Presidente, qual foi a primeira coisa que lhe veio à cabeça quando o senhor recebeu a facada? No primeiro momento eu não vi que era uma facada. Eu senti a batida. Parecia que foi um soco ou uma bolada. E eu levantei a camisa e vi um rasgo de uns três dedos. Falei pro meu assessor: “Fica tranquilo, foi uma porrada, já vai passar”. E não sangrava. É lógico que não sangrava. O sangue estava jorrando lá por dentro. Daí alguém teve a ideia de me levar para a Santa Casa. Eu dei uma sorte terrível.

Quando percebeu que não era uma bolada? Vi o furo e pensei que tinha sido rasgado com um soco inglês. Doía muito. Cheguei consciente ao hospital, e me levaram para fazer uma radiografia. Lembro que o médico falou: “Não faz nada, corta”. Não tinha tempo. O cara começou a pegar a pulsação… E daí só lembro que senti uma tesoura cortando. Quando acordei, me perguntaram: “Quer ir para onde? Sírio-­Libanês? Albert Einstein?”. Quando entrei no avião, não sabia para onde estava indo. O médico perguntou: “Está doendo? Quer tomar um analgésico?”. Eu falei: “Quero”. Dormi durante a viagem para São Paulo. No aeroporto acordei, me levaram para um helicóptero e fui para o Albert Einstein. Não teria sobrevivido se não tivessem me levado pra lá. Perdi 2 litros e meio de sangue. Mas, graças a Deus, sobrevivi. Foi um milagre.

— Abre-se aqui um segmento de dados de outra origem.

(** The names that link to a file are distinct paths. *)
Lemma links_sublist t plog :
  Forall plogged_ok plog → (it_path <$> filter (λ i, kept_link policy t i = true) (items plog)) `sublist_of` solid_paths plog.
Proof.
  induction 1 as [|x plog Hx _ IH]; [done|]. unfold items. cbn [fmap list_fmap concat]. rewrite filter_app, fmap_app.
  change (concat (items_of <$> plog)) with (items plog).
  assert (solid_paths (x :: plog) = (if solid x then [pa_path x.1.2] else []) ++ solid_paths plog) as ->.
  { unfold solid_paths. rewrite filter_cons. destruct (solid x); [by rewrite decide_True|by rewrite decide_False]. }
  apply sublist_app; [|done]. destruct x as [[m p] k]. unfold items_of.
  assert (∀ l : list citem, Forall (λ i, it_kind i = KOpaque) l → filter (λ i, kept_link policy t i = true) l = []) as Hno.
  { induction 1 as [|i l Hi _ IHl]; [done|]. rewrite filter_cons_False; [done|]. unfold kept_link. by rewrite Hi. }
  rewrite filter_cons. destruct (decide _) as [Hk | Hk].
  - rewrite Hno by (destruct (pa_opaque p); repeat constructor). unfold kept_link in Hk. simpl in Hk.
    assert (k = KLink) as -> by (case_bool_decide; [done|by simpl in Hk]). done.
  - rewrite Hno by (destruct (pa_opaque p); repeat constructor). apply sublist_nil_l.
Qed.

Section agree.
Context (plog1 plog2 : list plogged) (st1 st2 : class_state).
Context (Hacc1 : accepted plog1 st1) (Hacc2 : accepted plog2 st2) (Hsame : same_upper plog1 plog2).

Lemma entries_agree n : shown <$> dget (cl_entries st1) n = shown <$> dget (cl_entries st2) n.
Proof using Hacc1 Hacc2 Hsame.
  destruct (dget (cl_entries st1) n) as [v|] eqn:E1.
  - destruct (ii_from _ _ _ (ci_items _ _ _ (proj1 Hacc1)) _ _ E1) as (i & Hi & Hk & -> & ->).
    destruct (ii_all _ _ _ (ci_items _ _ _ (proj1 Hacc2)) i (kept_other _ _ _ _ _ Hacc1 Hacc2 Hsame Hi Hk) Hk) as (v & -> & Hv).
    simpl. by rewrite Hv.
  - destruct (dget (cl_entries st2) n) as [v|] eqn:E2; [exfalso|done].
    destruct (ii_from _ _ _ (ci_items _ _ _ (proj1 Hacc2)) _ _ E2) as (i & Hi & Hk & -> & ->).
    destruct (ii_all _ _ _ (ci_items _ _ _ (proj1 Hacc1)) i (kept_other _ _ _ _ _ Hacc2 Hacc1 (symmetry Hsame) Hi Hk) Hk) as (v & Ev & _).
    congruence.
Qed.
Lemma keys_agree : dkeys (cl_entries st1) ≡ₚ dkeys (cl_entries st2).
Proof using Hacc1 Hacc2 Hsame.
  apply NoDup_Permutation; [apply (ii_nodup _ _ _ (ci_items _ _ _ (proj1 Hacc1)))|apply (ii_nodup _ _ _ (ci_items _ _ _ (proj1 Hacc2)))|].
  intros n. pose proof (entries_agree n) as E. pose proof (dget_None (cl_entries st1) n) as N1.
  pose proof (dget_None (cl_entries st2) n) as N2.
  destruct (dget (cl_entries st1) n), (dget (cl_entries st2) n), (decide (n ∈ dkeys (cl_entries st1))), (decide (n ∈ dkeys (cl_entries st2)));
    simpl in E; naive_solver.
Qed.
Lemma names_agree t : default [] (dget (cl_links st1) t) ≡ₚ default [] (dget (cl_links st2) t).
Proof using Hacc1 Hacc2 Hsame.
  destruct Hacc1 as [I1 _], Hacc2 as [I2 _].
  rewrite (ii_links _ _ _ (ci_items _ _ _ I1)), (ii_links _ _ _ (ci_items _ _ _ I2)). apply NoDup_Permutation.
  - eapply sublist_NoDup; [apply (ci_nodup _ _ _ I1)|apply links_sublist, (ci_parse _ _ _ I1)].
  - eapply sublist_NoDup; [apply (ci_nodup _ _ _ I2)|apply links_sublist, (ci_parse _ _ _ I2)].
  - assert (∀ i, kept_link policy t i = true → kept policy i = true) as Hk.
    { intros i. unfold kept_link. by intros [[_ ?]%andb_true_iff _]%andb_true_iff. }
    intros n. rewrite !list_elem_of_fmap. setoid_rewrite list_elem_of_filter.
    split; intros (i & -> & Hi & Hin); exists i; (split_and!; [done..|]).
    + exact (kept_other _ _ _ _ _ Hacc1 Hacc2 Hsame Hin (Hk _ Hi)).
    + exact (kept_other _ _ _ _ _ Hacc2 Hacc1 (symmetry Hsame) Hin (Hk _ Hi)).
Qed.
Lemma data_agree data1 data2 :
  res_foldl (link_group (cl_entries st1)) [] (cl_links st1) = Ok data1 →
  res_foldl (link_group (cl_entries st2)) [] (cl_links st2) = Ok data2 →
  ∀ n, dget data1 n = dget data2 n.
Proof using Hacc1 Hacc2 Hsame.
  destruct Hacc1 as [I1 _], Hacc2 as [I2 _].
  intros (S1 & N1 & _)%(data_of_spec plog1 st1 I1) (S2 & N2 & _)%(data_of_spec plog2 st2 I2) n.
  destruct (decide (Exists (λ tn : string * list string, n ∈ tn.1 :: tn.2) (cl_links st1))) as [Hex | Hex].
  - apply Exists_exists in Hex as ([t ns] & Hin & Hn). simpl in Hn.
    assert (dget (cl_links st1) t = Some ns) as E1 by (by apply dget_Some_2; [apply (ii_links_nodup _ _ _ (ci_items _ _ _ I1))|]).
    pose proof (names_agree t) as Hp. pose proof (ii_links_ne _ _ _ (ci_items _ _ _ I1) _ _ E1) as Hne. rewrite E1 in Hp. simpl in Hp.
    destruct (dget (cl_links st2) t) as [ns'|] eqn:E2; simpl in Hp; [|by apply Permutation_nil_r in Hp].
    rewrite (S1 _ _ _ E1 Hn), (S2 t ns' n E2) by (by rewrite <-Hp). unfold group_val. by rewrite (sorted_names_perm (t :: ns) (t :: ns')) by (by rewrite Hp).
  - rewrite N1; [rewrite N2; [done|]|].
    + intros t ns' E2 Hn. pose proof (names_agree t) as Hp. pose proof (ii_links_ne _ _ _ (ci_items _ _ _ I2) _ _ E2) as Hne.
      rewrite E2 in Hp. simpl in Hp. destruct (dget (cl_links st1) t) as [ns|] eqn:E1; simpl in Hp; [|by apply Permutation_nil_l in Hp].
      apply Hex, Exists_exists. exists (t, ns). split; [by apply dget_Some_1|]. simpl. by rewrite Hp.
    + intros t ns E1 Hn. apply Hex, Exists_exists. exists (t, ns). split; [by apply dget_Some_1|done].
Qed.
End agree.

Lemma render_shown n f e e' : shown e = shown e' → render n f e = render n f e'.
Proof.
  destruct e as [[m k] x], e' as [[m' k'] x']. unfold shown, render, hidden. simpl.
  destruct (bool_decide (k ∈ _)), (bool_decide (k' ∈ _)); intros; by simplify_eq.
Qed.
Lemma resolve_shown e1 e2 d1 d2 n :
  (∀ n, shown <$> dget e1 n = shown <$> dget e2 n) → (∀ n, dget d1 n = dget d2 n) → resolve e1 d1 n = resolve e2 d2 n.
Proof.
  intros He Hd. unfold resolve. rewrite Hd. pose proof (He n) as Hn.
  destruct (dget e1 n) as [v1|], (dget e2 n) as [v2|]; try done. injection Hn as Hn.
  destruct (default _ _) as [t f]. assert (bool_decide (v1.1.2 = KLink) = bool_decide (v2.1.2 = KLink)) as ->.
  { unfold shown in Hn. destruct v1 as [[? []] ?], v2 as [[? []] ?]; simpl in Hn; by simplify_eq. }
  case_bool_decide; [|by rewrite (render_shown _ _ _ _ Hn)]. specialize (He t).
  destruct (dget e1 t) as [v1'|], (dget e2 t) as [v2'|]; try done. injection He as He. by rewrite (render_shown _ _ _ _ He).
Qed.
End layer.

(** ** The layer *)
Section layers.
Context (policy : CommitPolicy) (sha256_hex : list ascii → string).
Context (entry_bytes : tar_info → list ascii) (end_bytes : list ascii → list ascii) (secret_digests : list string).
Let filtered := filter_upper policy sha256_hex entry_bytes end_bytes secret_digests.
Let write := write_entry policy sha256_hex entry_bytes secret_digests.

Lemma res_foldl_ext {A B} (f g : A → B → res A) a l : (∀ a x, f a x = g a x) → res_foldl f a l = res_foldl g a l.
Proof. intros H. revert a. induction l as [|x l IH]; intros a; simpl; [done|]. rewrite H. by destruct (g a x); simpl. Qed.

(** What an accepted run went through *)
Lemma filter_run archive infos r :
  filtered archive = Ok (infos, r) →
  ∃ plog st data_of written,
    (λ x : plogged, x.1.1) <$> plog = archive ∧ accepted policy plog st ∧
    check_texts sha256_hex secret_digests (cl_entries st) = Ok tt ∧
    res_foldl (link_group (cl_entries st)) [] (cl_links st) = Ok data_of ∧
    zsum ((λ e, if bool_decide (e.1.2 = KFile) then m_size e.1.1 else 0) <$> dvals (cl_entries st)) ≤ max_bytes policy ∧
    res_foldl (write (cl_entries st) data_of) ([], []) (sorted_by name_leb (dkeys (cl_entries st))) = Ok (infos, written) ∧
    fr_diff_id r = "sha256:" +:+ sha256_hex (written ++ end_bytes written) ∧
    fr_size r = Z.of_nat (length (written ++ end_bytes written)) ∧
    fr_members r = Z.of_nat (length (dkeys (cl_entries st))).
Proof.
  unfold filtered, filter_upper. intros (st & Hst & H)%res_bind_Ok. apply res_bind_Ok in H as ([] & Ht & H).
  apply res_bind_Ok in H as (data_of & Hd & H). destruct (max_bytes policy <? _) eqn:Es; [done|]. apply Z.ltb_ge in Es.
  apply res_bind_Ok in H as ([infos' written] & Hw & H). injection H as -> <-.
  destruct (classify_inv _ _ _ Hst) as (plog & Hp & Hi). exists plog, st, data_of, written.
  split_and!; try done; [split; [done|by destruct (data_of_spec policy plog st Hi _ Hd) as (_ & _ & ?)]|].
  simpl. unfold dkeys. by rewrite length_map.
Qed.

Definition secret_free (data : list ascii) : Prop := leaks sha256_hex secret_digests data = false.
Definition text_free (s : string) : Prop := secret_free (String.list_ascii_of_string s).

Lemma blocks_concat fuel n body : concat (blocks fuel n body) = body.
Proof.
  revert body. induction fuel as [|fuel IH]; intros body; simpl; [apply app_nil_r|].
  destruct (_ <=? n); simpl; [apply app_nil_r|]. by rewrite IH, take_drop.
Qed.
Lemma list_ascii_app a b :
  String.list_ascii_of_string (a +:+ b) = String.list_ascii_of_string a ++ String.list_ascii_of_string b.
Proof. induction a as [|c a IH]; [done|]. exact (f_equal (cons c) IH). Qed.
Lemma concat_free l x :
  secret_free (String.list_ascii_of_string (String.concat (String zero EmptyString) l)) → x ∈ l → text_free x.
Proof.
  unfold text_free, secret_free. induction l as [|y [|z l] IH]; [by intros _ []%elem_of_nil|..].
  - by intros H ->%list_elem_of_singleton.
  - change (String.concat _ (y :: z :: l)) with
      (y +:+ (String zero EmptyString +:+ String.concat (String zero EmptyString) (z :: l))).
    rewrite list_ascii_app. change (String.list_ascii_of_string (String zero EmptyString +:+ ?r)) with (zero :: String.list_ascii_of_string r).
    rewrite leaks_app by done. intros [H1 H2]%orb_false_iff [-> | Hx]%elem_of_cons; auto.
Qed.
Lemma texts_free entries n m k xs :
  secret_digests ≠ [] → check_texts sha256_hex secret_digests entries = Ok tt → (n, (m, k, xs)) ∈ entries →
  text_free n ∧ text_free (m_linkname m) ∧ ∀ x, x ∈ dkeys xs ++ dvals xs → text_free x.
Proof.
  intros Hd. unfold check_texts. rewrite bool_decide_eq_false_2 by done. intros H Hin.
  assert (∀ l, res_foldl (λ _ ne, check sha256_hex secret_digests (entry_text ne.1 ne.2)) tt l = Ok tt →
    ∀ ne, ne ∈ l → secret_free (entry_text ne.1 ne.2)) as Hgo.
  { clear. induction l as [|ne l IH]; [by intros _ ne []%elem_of_nil|]. simpl. intros ([] & H1%check_Ok & H2)%res_bind_Ok.
    intros ne' [-> | Hin]%elem_of_cons; [done|by apply IH]. }
  assert (∀ x, x ∈ n :: m_linkname m :: dkeys xs ++ dvals xs → text_free x) as Hf.
  { intros x. exact (concat_free _ x (Hgo _ H _ Hin)). }
  split_and!; [..|intros x Hx]; apply Hf; [by left|by right; left|by right; right].
Qed.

Como é ver a morte tão perto? Você vê a vida de novo. Você vê passar um filme na cabeça desde quando você teve consciência de que era um ser humano na Terra. (choro) Vem uma imagem à sua cabeça. Eu vi minha filha Laura de 7 anos. Ela vai ficar órfã? Eu morrer, vamos assim dizer, até faz parte da vida. Mas como é que vai ser a vida dessa menina aí perdendo o pai tão cedo?
O que o senhor achou da decisão da Justiça de considerar inimputável o seu agressor? Esse cara aí viajava o Brasil todo, esse cara aí tinha um cartão de crédito, esse cara frequentou academia de tiro em Santa Catarina, foi filiado ao PSOL até 2014. Surpreendentemente, em 6 de setembro, dia do crime, o nome dele apareceu no cadastro de visitantes do Congresso. Isso ia ser usado como álibi, caso ele não tivesse sido preso em flagrante. É tudo muito suspeito.

Continua convicto de que foi um crime encomendado? Sim. Eu tenho poder sobre a Polícia Federal e posso dizer: “Bota aí 200 caras no caso e corre atrás”. Não estou fazendo nada disso. Estou aguardando o Moro me informar. Não quero me vitimizar nem inventar um culpado para o episódio, mas isso não saiu da cabeça dele.